DATA FOR THIS EXERCISE –
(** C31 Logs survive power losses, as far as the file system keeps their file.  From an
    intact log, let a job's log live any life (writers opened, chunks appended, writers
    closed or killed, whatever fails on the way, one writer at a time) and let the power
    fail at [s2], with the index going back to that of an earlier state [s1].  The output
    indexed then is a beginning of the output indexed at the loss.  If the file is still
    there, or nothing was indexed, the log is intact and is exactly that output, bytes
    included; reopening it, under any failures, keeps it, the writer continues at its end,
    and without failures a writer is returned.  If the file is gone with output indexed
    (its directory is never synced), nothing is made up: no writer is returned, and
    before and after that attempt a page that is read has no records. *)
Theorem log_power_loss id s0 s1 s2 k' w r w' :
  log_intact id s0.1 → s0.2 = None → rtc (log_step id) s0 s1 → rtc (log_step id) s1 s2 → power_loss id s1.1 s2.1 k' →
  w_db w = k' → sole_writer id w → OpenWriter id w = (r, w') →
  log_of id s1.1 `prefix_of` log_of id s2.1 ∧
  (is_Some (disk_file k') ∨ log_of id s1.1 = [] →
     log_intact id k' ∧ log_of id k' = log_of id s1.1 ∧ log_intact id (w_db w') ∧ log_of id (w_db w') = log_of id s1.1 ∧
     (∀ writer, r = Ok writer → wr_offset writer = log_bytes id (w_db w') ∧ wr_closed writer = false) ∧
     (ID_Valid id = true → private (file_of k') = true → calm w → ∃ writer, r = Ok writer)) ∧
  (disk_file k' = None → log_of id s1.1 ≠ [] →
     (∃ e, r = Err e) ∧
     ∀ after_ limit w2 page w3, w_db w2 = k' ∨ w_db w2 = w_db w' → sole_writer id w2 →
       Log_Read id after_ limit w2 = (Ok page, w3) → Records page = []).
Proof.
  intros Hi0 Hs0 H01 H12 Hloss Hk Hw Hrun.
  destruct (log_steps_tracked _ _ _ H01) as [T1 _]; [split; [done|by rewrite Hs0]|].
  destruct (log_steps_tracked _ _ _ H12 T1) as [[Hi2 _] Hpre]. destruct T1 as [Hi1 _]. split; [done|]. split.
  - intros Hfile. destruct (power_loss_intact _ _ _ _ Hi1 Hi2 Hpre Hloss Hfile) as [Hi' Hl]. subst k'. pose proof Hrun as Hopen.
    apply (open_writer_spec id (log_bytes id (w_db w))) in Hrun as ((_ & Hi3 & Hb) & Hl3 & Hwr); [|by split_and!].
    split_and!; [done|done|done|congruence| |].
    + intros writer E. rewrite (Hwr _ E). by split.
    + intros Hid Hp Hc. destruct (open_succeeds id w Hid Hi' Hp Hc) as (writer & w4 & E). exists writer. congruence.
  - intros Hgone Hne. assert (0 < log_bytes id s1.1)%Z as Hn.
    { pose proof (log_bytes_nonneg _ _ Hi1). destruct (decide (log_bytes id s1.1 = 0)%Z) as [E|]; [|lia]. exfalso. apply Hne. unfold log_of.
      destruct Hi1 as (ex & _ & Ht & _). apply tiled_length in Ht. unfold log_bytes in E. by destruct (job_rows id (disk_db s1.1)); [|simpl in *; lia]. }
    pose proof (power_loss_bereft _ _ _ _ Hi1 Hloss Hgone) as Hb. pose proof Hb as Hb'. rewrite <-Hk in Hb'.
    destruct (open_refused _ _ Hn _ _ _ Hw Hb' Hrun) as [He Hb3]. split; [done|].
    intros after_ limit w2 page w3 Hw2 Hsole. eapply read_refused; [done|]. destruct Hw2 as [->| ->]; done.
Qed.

TASK OBJECTIVE –
Every record needs to be reproduced exactly, with none skipped.

RESULT FOR THIS EXERCISE –
(** C31 Logs survive power losses, as far as the file system keeps their file.  From an
    intact log, let a job's log live any life (writers opened, chunks appended, writers
    closed or killed, whatever fails on the way, one writer at a time) and let the power
    fail at [s2], with the index going back to that of an earlier state [s1].  The output
    indexed then is a beginning of the output indexed at the loss.  If the file is still
    there, or nothing was indexed, the log is intact and is exactly that output, bytes
    included; reopening it, under any failures, keeps it, the writer continues at its end,
    and without failures a writer is returned.  If the file is gone with output indexed
    (its directory is never synced), nothing is made up: no writer is returned, and
    before and after that attempt a page that is read has no records. *)
Theorem log_power_loss id s0 s1 s2 k' w r w' :
  log_intact id s0.1 → s0.2 = None → rtc (log_step id) s0 s1 → rtc (log_step id) s1 s2 → power_loss id s1.1 s2.1 k' →
  w_db w = k' → sole_writer id w → OpenWriter id w = (r, w') →
  log_of id s1.1 `prefix_of` log_of id s2.1 ∧
  (is_Some (disk_file k') ∨ log_of id s1.1 = [] →
     log_intact id k' ∧ log_of id k' = log_of id s1.1 ∧ log_intact id (w_db w') ∧ log_of id (w_db w') = log_of id s1.1 ∧
     (∀ writer, r = Ok writer → wr_offset writer = log_bytes id (w_db w') ∧ wr_closed writer = false) ∧
     (ID_Valid id = true → private (file_of k') = true → calm w → ∃ writer, r = Ok writer)) ∧
  (disk_file k' = None → log_of id s1.1 ≠ [] →
     (∃ e, r = Err e) ∧
     ∀ after_ limit w2 page w3, w_db w2 = k' ∨ w_db w2 = w_db w' → sole_writer id w2 →
       Log_Read id after_ limit w2 = (Ok page, w3) → Records page = []).
Proof.
  intros Hi0 Hs0 H01 H12 Hloss Hk Hw Hrun.
  destruct (log_steps_tracked _ _ _ H01) as [T1 _]; [split; [done|by rewrite Hs0]|].
  destruct (log_steps_tracked _ _ _ H12 T1) as [[Hi2 _] Hpre]. destruct T1 as [Hi1 _]. split; [done|]. split.
  - intros Hfile. destruct (power_loss_intact _ _ _ _ Hi1 Hi2 Hpre Hloss Hfile) as [Hi' Hl]. subst k'. pose proof Hrun as Hopen.
    apply (open_writer_spec id (log_bytes id (w_db w))) in Hrun as ((_ & Hi3 & Hb) & Hl3 & Hwr); [|by split_and!].
    split_and!; [done|done|done|congruence| |].
    + intros writer E. rewrite (Hwr _ E). by split.
    + intros Hid Hp Hc. destruct (open_succeeds id w Hid Hi' Hp Hc) as (writer & w4 & E). exists writer. congruence.
  - intros Hgone Hne. assert (0 < log_bytes id s1.1)%Z as Hn.
    { pose proof (log_bytes_nonneg _ _ Hi1). destruct (decide (log_bytes id s1.1 = 0)%Z) as [E|]; [|lia]. exfalso. apply Hne. unfold log_of.
      destruct Hi1 as (ex & _ & Ht & _). apply tiled_length in Ht. unfold log_bytes in E. by destruct (job_rows id (disk_db s1.1)); [|simpl in *; lia]. }
    pose proof (power_loss_bereft _ _ _ _ Hi1 Hloss Hgone) as Hb. pose proof Hb as Hb'. rewrite <-Hk in Hb'.
    destruct (open_refused _ _ Hn _ _ _ Hw Hb' Hrun) as [He Hb3]. split; [done|].
    intros after_ limit w2 page w3 Hw2 Hsole. eapply read_refused; [done|]. destruct Hw2 as [->| ->]; done.
Qed.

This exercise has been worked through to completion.